Directions:
Here is the task for the records below: repeat exactly the lines from the one with "injection Hh as <-. by vm_compute." to the one with "match uuid_Parse (Claims.Subject", both included, and nothing else.

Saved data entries

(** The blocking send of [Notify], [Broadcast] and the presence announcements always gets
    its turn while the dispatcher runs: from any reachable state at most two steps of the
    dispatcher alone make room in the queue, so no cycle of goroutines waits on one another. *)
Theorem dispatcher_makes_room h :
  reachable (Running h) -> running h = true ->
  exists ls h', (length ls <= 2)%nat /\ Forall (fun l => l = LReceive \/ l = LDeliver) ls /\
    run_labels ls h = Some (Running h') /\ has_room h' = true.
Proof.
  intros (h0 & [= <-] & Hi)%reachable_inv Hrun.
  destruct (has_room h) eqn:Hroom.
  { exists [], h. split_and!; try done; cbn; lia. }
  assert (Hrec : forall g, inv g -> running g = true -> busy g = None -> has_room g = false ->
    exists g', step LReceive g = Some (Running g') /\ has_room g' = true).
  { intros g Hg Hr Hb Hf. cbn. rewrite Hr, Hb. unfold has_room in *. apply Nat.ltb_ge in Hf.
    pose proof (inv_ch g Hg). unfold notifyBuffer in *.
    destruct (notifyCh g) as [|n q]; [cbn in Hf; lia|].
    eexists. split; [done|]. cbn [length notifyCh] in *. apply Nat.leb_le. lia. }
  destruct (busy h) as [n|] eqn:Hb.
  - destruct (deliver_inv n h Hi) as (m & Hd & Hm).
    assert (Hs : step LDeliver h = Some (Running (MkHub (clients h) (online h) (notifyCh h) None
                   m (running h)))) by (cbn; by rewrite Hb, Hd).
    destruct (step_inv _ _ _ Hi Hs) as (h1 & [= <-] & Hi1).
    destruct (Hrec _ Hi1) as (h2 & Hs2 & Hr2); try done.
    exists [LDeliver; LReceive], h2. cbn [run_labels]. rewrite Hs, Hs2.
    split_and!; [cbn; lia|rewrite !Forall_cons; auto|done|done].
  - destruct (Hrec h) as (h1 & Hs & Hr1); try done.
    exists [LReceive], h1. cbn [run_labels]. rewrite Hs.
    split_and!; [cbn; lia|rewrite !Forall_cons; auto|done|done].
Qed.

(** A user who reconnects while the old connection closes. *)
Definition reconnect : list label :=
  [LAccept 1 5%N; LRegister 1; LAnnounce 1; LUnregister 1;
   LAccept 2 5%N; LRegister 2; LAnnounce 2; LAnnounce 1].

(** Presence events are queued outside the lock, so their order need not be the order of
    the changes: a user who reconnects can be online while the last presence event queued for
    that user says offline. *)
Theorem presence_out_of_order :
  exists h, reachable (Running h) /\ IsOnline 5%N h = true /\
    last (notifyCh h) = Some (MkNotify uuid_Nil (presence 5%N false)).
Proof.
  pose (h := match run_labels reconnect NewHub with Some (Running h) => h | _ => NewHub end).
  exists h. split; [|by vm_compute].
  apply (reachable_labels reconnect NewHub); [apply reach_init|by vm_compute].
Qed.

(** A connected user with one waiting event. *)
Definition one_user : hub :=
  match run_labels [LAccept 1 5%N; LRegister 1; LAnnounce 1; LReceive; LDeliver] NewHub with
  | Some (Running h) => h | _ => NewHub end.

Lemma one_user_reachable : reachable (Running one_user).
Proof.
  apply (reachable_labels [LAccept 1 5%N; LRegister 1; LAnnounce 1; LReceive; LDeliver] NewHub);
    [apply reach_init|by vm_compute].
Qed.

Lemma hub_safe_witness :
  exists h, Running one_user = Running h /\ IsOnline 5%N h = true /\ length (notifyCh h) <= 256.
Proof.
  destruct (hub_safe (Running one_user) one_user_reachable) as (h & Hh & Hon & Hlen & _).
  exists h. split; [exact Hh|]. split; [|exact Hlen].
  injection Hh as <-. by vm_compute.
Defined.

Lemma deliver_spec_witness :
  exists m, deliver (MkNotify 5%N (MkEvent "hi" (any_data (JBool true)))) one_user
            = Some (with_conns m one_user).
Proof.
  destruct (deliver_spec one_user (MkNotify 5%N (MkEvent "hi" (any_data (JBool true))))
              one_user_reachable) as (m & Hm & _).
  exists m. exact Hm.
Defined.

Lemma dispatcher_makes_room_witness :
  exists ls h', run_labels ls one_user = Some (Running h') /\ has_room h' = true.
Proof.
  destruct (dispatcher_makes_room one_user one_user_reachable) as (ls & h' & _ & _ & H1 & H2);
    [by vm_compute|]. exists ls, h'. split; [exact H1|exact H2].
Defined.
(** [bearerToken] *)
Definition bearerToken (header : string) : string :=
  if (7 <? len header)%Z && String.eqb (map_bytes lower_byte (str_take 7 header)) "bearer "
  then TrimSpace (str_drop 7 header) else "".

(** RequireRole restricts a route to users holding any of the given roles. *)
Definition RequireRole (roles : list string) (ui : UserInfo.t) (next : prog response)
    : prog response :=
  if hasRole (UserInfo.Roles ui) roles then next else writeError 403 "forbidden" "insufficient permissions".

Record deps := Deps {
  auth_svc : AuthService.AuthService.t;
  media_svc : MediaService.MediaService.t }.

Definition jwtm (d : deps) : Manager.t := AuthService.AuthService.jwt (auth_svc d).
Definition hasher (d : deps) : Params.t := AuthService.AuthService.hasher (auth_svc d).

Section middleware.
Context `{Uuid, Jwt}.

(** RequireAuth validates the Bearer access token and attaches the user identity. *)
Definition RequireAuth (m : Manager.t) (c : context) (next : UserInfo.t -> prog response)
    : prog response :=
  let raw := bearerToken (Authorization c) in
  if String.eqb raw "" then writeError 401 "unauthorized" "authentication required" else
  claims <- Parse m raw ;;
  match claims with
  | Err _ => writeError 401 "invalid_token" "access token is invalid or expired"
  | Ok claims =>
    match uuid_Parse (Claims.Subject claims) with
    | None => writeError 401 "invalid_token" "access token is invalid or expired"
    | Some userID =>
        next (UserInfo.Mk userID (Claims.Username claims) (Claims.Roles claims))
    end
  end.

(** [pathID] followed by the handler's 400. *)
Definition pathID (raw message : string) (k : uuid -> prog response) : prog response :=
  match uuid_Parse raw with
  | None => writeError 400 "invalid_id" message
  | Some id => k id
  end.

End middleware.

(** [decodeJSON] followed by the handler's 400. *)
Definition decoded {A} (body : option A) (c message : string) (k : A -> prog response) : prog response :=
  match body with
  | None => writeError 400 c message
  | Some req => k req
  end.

Result of this task:
  injection Hh as <-. by vm_compute.
Defined.

Lemma deliver_spec_witness :
  exists m, deliver (MkNotify 5%N (MkEvent "hi" (any_data (JBool true)))) one_user
            = Some (with_conns m one_user).
Proof.
  destruct (deliver_spec one_user (MkNotify 5%N (MkEvent "hi" (any_data (JBool true))))
              one_user_reachable) as (m & Hm & _).
  exists m. exact Hm.
Defined.

Lemma dispatcher_makes_room_witness :
  exists ls h', run_labels ls one_user = Some (Running h') /\ has_room h' = true.
Proof.
  destruct (dispatcher_makes_room one_user one_user_reachable) as (ls & h' & _ & _ & H1 & H2);
    [by vm_compute|]. exists ls, h'. split; [exact H1|exact H2].
Defined.
(** [bearerToken] *)
Definition bearerToken (header : string) : string :=
  if (7 <? len header)%Z && String.eqb (map_bytes lower_byte (str_take 7 header)) "bearer "
  then TrimSpace (str_drop 7 header) else "".

(** RequireRole restricts a route to users holding any of the given roles. *)
Definition RequireRole (roles : list string) (ui : UserInfo.t) (next : prog response)
    : prog response :=
  if hasRole (UserInfo.Roles ui) roles then next else writeError 403 "forbidden" "insufficient permissions".

Record deps := Deps {
  auth_svc : AuthService.AuthService.t;
  media_svc : MediaService.MediaService.t }.

Definition jwtm (d : deps) : Manager.t := AuthService.AuthService.jwt (auth_svc d).
Definition hasher (d : deps) : Params.t := AuthService.AuthService.hasher (auth_svc d).

Section middleware.
Context `{Uuid, Jwt}.

(** RequireAuth validates the Bearer access token and attaches the user identity. *)
Definition RequireAuth (m : Manager.t) (c : context) (next : UserInfo.t -> prog response)
    : prog response :=
  let raw := bearerToken (Authorization c) in
  if String.eqb raw "" then writeError 401 "unauthorized" "authentication required" else
  claims <- Parse m raw ;;
  match claims with
  | Err _ => writeError 401 "invalid_token" "access token is invalid or expired"
  | Ok claims =>
    match uuid_Parse (Claims.Subject claims) with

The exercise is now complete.